In a recent Kotaku story, Steve Mariconz featured Awesome Games Done Quick, a week-long charity event organized by Speed Demos Archive (SDA). Twice a year, expert gamers gather and play through classic video games at breakneck speed in the name of philanthropy. This year’s event kicked off this Monday. So far, this event has raised $293,288.69. Their goal is $500,000.
If you’ve never seen someone speed-run a game, you should watch a video. It’s a blast. Either by taking advantage of glitches in the code or by maneuvering the game’s story with serious aplomb, gamers from all walks of life have challenged each other and themselves to complete entire videogames in as little time as possible. Videos recording their mad skills are then uploaded to the internet, challenging and motivating other gamers to join the fun.
“Above all else, it’s about appreciation,” says Bradley Stafford, a longtime gamer and fan of speed running, “These gamers need to know every nook and cranny of the games they run in order to accomplish the best possible times. It gives them an incredibly deep understanding of every facet of the game’s design.”

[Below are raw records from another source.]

(** [cmd_run]; the pid file stays when building the engine fails. *)
Definition cmd_run (pid : Z) (c : Config) (config_path : option path) (ws : list Wake) (n : Node W)
    : option (result error (Engine * option Loop)) * Node (LiveHandle * W) :=
  let '(ready, n) := prepare pid c config_path n in
  match ready with
  | None => (None, beside (booting 0 [] []) n)
  | Some (Err e) => (Some (Err e), beside (booting 0 [] []) n)
  | Some (Ok (c', h)) =>
      let '(r, n) := serve_life c' ws (beside h n) in
      match r with
      | Err e => (Some (Err e), n)
      | Ok lived => let '(_, n) := on_fs (remove_pid (data_dir c')) n in (Some (Ok lived), n)
      end
  end.
End Main.

(** ** The whole life of the process *)

(** The engine that a run starts with, once everything before it succeeded. *)
Definition engine_at_start {W : Type} `{World W} `{Decoders} `{Chrono} `{HexCrate} `{UrlCrate}
    `{HashIter} `{Libm} `{StateCodec} `{EventCodec} `{StatsCodec} `{CacheCodec} `{Yaml}
    canonicalize to_lowercase announce_from_slice (tracker_free : M W bool) pid c config_path
    (n : Node W) : option Engine :=
  match prepare canonicalize pid c config_path n with
  | (Some (Ok (c', h)), n) =>
      result_ok (@Boot.new _ (live_world tracker_free) _ _ _ _ _ _ _ _ canonicalize to_lowercase
                   announce_from_slice c' (beside h n)).1
  | _ => None
  end.

Section Life.
Context {W : Type} `{World W} `{Decoders} `{Chrono} `{HexCrate} `{UrlCrate} `{HashIter} `{Libm}.
Context `{StateCodec} `{EventCodec} `{StatsCodec} `{CacheCodec} `{Yaml}.
Context (canonicalize : path -> option path) (to_lowercase : string -> string).
Context (announce_from_slice : string -> option string) (tracker_free : M W bool).

Lemma attach_core (e : Engine) (n : Node (LiveHandle * W)) : core (attach_live (e, n)).2.1 = core e.
Proof.
  unfold attach_live, bind at 1, gets. cbn [fst snd]. unfold bind, on_snd, on_fst, modify.
  by destruct (on_world _ n) as [u n1].
Qed.

Lemma close_core (s : Engine * Node (LiveHandle * W)) :
  core (@close _ (live_world tracker_free) s).2.1 = core s.1.
Proof.
  unfold close, on_outside, on_snd. destruct s as [e n]. by destruct (on_world _ n) as [u n1].
Qed.

Lemma serve_life_spec c ws n e l n' :
  serve_life canonicalize to_lowercase announce_from_slice tracker_free c ws n = (Ok (e, Some l), n') ->
  exists e0, (@Boot.new _ (live_world tracker_free) _ _ _ _ _ _ _ _ canonicalize to_lowercase
                announce_from_slice c n).1 = Ok e0 /\
    ready canonicalize c (node_fs n)
      (@host_ram _ (live_world tracker_free) _ _ _ _ _ canonicalize announce_from_slice c n) e0 /\
    (kept (core e0) (core e0) -> kept (core e0) (core e)).
Proof.
  unfold serve_life, bindR, bind at 1.
  destruct (@Boot.new _ (live_world tracker_free) _ _ _ _ _ _ _ _ canonicalize to_lowercase announce_from_slice c n)
    as [[e0|er] n1] eqn:Eb; [|done]. intros Hl.
  exists e0. split; [done|]. split.
  { eapply (@new_ready _ (live_world tracker_free)). unfold Boot.new in Eb. by rewrite Eb. }
  pose proof (attach_core e0 n1) as Ha. destruct (attach_live (e0, n1)) as [u s1]. cbn [snd] in Ha.
  pose proof (@run_kept _ (live_world tracker_free) _ _ _ _ _ _ _ _ _ _ to_lowercase ws s1) as Hrun.
  destruct (@Daemon.run _ (live_world tracker_free) _ _ _ _ _ _ _ _ _ _ to_lowercase ws s1) as [l' s2].
  pose proof (close_core s2) as Hc.
  destruct (@close _ (live_world tracker_free) s2) as [u' [e2 n2]]. cbn [fst snd] in *.
  injection Hl as <- -> <-. rewrite Hc. rewrite Ha in Hrun. intros Hk. by apply (Hrun l).
Qed.

(** What preparation makes of the configuration. *)
Lemma prepare_spec pid c config_path n c' h n' :
  prepare canonicalize pid c config_path n = (Some (Ok (c', h)), n') ->
  c' = set_storage (storage c') c /\ Forall2 (resolved canonicalize) (storage c) (storage c').
Proof.
  unfold prepare, bind at 1.
  destruct (with_context _ _ n) as [[u|er] n1]; [|done]. unfold bind at 1.
  destruct (on_fs (write_pid pid (data_dir c)) n1) as [[u'|er] n2]; [|done]. unfold bind at 1.
  match goal with |- context [match config_path with Some _ => _ | None => _ end n2] =>
    destruct (match config_path with Some p => on_fs (split_inline_secret p c)
              | None => ret (Some (Ok tt)) end n2) as [[sp|] n3]; [|done] end.
  unfold bind at 1. destruct (whenM _ _ n3) as [u2 n4]. unfold bind at 1.
  destruct (on_world (path_exists CONFIG_DIR) n4) as [there n5]. unfold bind at 1.
  destruct (on_fs (write_data_dir_pointer there (data_dir c)) n5) as [u3 n6].
  unfold bind at 1, boot_handle, bindR at 1, bind at 1.
  pose proof (resolve_all_limits_ok canonicalize c n6) as Hr.
  destruct (resolve_all_limits canonicalize c n6) as [[c1|er] n7]; [|done].
  destruct (Hr c1 eq_refl) as (Hc & Hf & _). unfold bind at 1.
  destruct (on_world mono_now n7) as [t n8]. unfold bind at 1.
  destruct (on_fs (held_at_boot c1) n8) as [held n9]. unfold bind at 1.
  destruct (booting_with_snapshot _ _ _ _ n9) as [h' n10]. intros [= <- _ _]. done.
Qed.
End Life.

(** C1: from the start of the process to its end.  The engine that [cmd_run]
    starts with is ready for the given configuration with its limits made
    concrete, holding what the state file had when the preparation was over; and when the run comes to an end of its own, whatever woke the
    daemon meanwhile, whatever the outside answered and whichever save failed,
    what it holds keeps to the disk limits, the RAM budget and the cap on
    torrents, counted from what it started with, under the same settings. *)
Theorem process_keeps_budgets {W : Type} `{World W} `{Decoders} `{Chrono} `{HexCrate} `{UrlCrate}
    `{HashIter} `{Libm} `{StateCodec} `{EventCodec} `{StatsCodec} `{CacheCodec} `{Yaml}
    canonicalize to_lowercase announce_from_slice tracker_free pid c config_path ws (n : Node W) e0 e l n' :
  engine_at_start canonicalize to_lowercase announce_from_slice tracker_free pid c config_path n = Some e0 ->
  books (core e0) -> settings_ok (core e0) -> canonical (quarantined (e_state e0)) ->
  cmd_run canonicalize to_lowercase announce_from_slice tracker_free pid c config_path ws n =
    (Some (Ok (e, Some l)), n') ->
  (exists c0 h n1, prepare canonicalize pid c config_path n = (Some (Ok (c0, h)), n1) /\
     c0 = set_storage (storage c0) c /\ Forall2 (resolved canonicalize) (storage c) (storage c0) /\
     ready canonicalize c0 (node_fs n1)
       (@host_ram _ (live_world tracker_free) _ _ _ _ _ canonicalize announce_from_slice c0 (beside h n1)) e0) /\
  within (core e0) (core e) /\ books (core e) /\ canonical (quarantined (e_state e)).
Proof.
  intros Hstart Hb Hs Hcan. unfold cmd_run. unfold engine_at_start in Hstart.
  destruct (prepare _ _ _ _ n) as [[[[c0 h]|er]|] n1] eqn:Ep; [|done|done].
  pose proof (prepare_spec _ _ _ _ _ _ _ _ Ep) as [Hc Hf].
  destruct (serve_life _ _ _ _ c0 ws (beside h n1)) as [[lived|er] n2] eqn:El; [|done].
  destruct (on_fs (remove_pid (data_dir c0)) n2) as [u n3]. intros [= -> <-].
  apply serve_life_spec in El as (e1 & Hnew & Hr & Hk). rewrite Hnew in Hstart.
  injection Hstart as ->. split; [by exists c0, h, n1|].
  destruct (Hk (kept_refl _ Hb Hs Hcan)) as [Hw Hb' _ Hc']. done.
Qed.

Before too long, the gamers who were devoting hours to this curious hobby realized that not only could they get a lot of youtube views for their fleet feats, they could in fact use their efforts for a more noble cause: raising money for charity. Speed Demos Archive first found its feet as a host for speed runs of the game Quake, a 1996 first-person shooter. In 2010, they took notice of another group of speed runners, TheSpeedGamers, who started marathoning for charity in 2008.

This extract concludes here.